The most egregious stray from authenticity, however, was the erasure of Lieutenant General Leslie Morshead, the actual commander of the 9th Australian Division and one of Australia’s greatest military heroes. Replacing him with an anonymous “General” (played by Robert Douglas) was not merely a narrative simplification; it was a denial of national legacy. Morshead himself was fiercely critical of the film, stating that there was hardly anything resembling the actual realities of the siege. His condemnation underscores the film’s core failure: in seeking to create a generic tale of Allied endurance, it stripped the event of its specific, gritty truth and the particular character of the men who lived it.
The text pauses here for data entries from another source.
Lemma update_pools_length (n i : nat) dt live pl :
  (length (fst (update_pools n i dt live pl)) ≤ length live)%nat.
Proof.
  revert i live pl. induction n as [|n IH]; intros i live pl;
    cbn [update_pools]; [done|].
  destruct (live !! i); [|done].
  repeat case_match; (etrans; [apply IH|]); rewrite ?length_insert; try done.
  etrans; [apply sublist_length, remove_or_keep_sublist|]. by rewrite length_insert.
Qed.

End PoolLoop.

(** X20.  After the loop over the lava pools every pool that is left
    has a positive duration (the expired ones are removed, and only
    they can be), the list has not grown, and for [dt >= 0] the
    player's hit points have not gone up. *)
Theorem update_pools_removes_expired (dt : R) (pools : list LavaPool) (pl : Player) :
  Forall (fun l => 0 < lp_duration l)%R
    (fst (update_pools (length pools) 0 dt pools pl))
  ∧ length (fst (update_pools (length pools) 0 dt pools pl)) ≤ length pools
  ∧ ((0 <= dt)%R →
     (p_hp (snd (update_pools (length pools) 0 dt pools pl)) <= p_hp pl)%R).
Proof.
  split_and!.
  - apply update_pools_expire; [done|]. constructor.
  - apply update_pools_length.
  - apply update_pools_hp.
Qed.

Section Attack.
Local Open Scope R_scope.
The Desert Rats achieved only modest success at the box office. Its primary legacy was as a stepping stone for Richard Burton’s ascent to Hollywood stardom. As a historical document, it is a fascinating artefact of post-war cinematic politics. It exists in the direct shadow of The Desert Fox, attempting to provide a counter-narrative but doing so within the same commercial and ideological framework. That played important role in forging the myth of the ‘good German’ to suit Cold War needs. The Desert Rats tries to pivot the focus back onto the “good Allied soldier,” but in its rush to production, reliance on cliché, and disregard for historical nuance, it creates a different kind of myth: a sanitised, Anglo-centric version of events that marginalises the very people it meant to honour. It wanted to be a tribute to the Rats of Tobruk but ended up as a bland, inauthentic imitation, making it one of the more obscure and ultimately unsatisfactory entries in the otherwise distinguished filmography of Robert Wise. In the end, it proves that a corrective made without genuine understanding or respect can be as misleading as the original distortion it seeks to fix.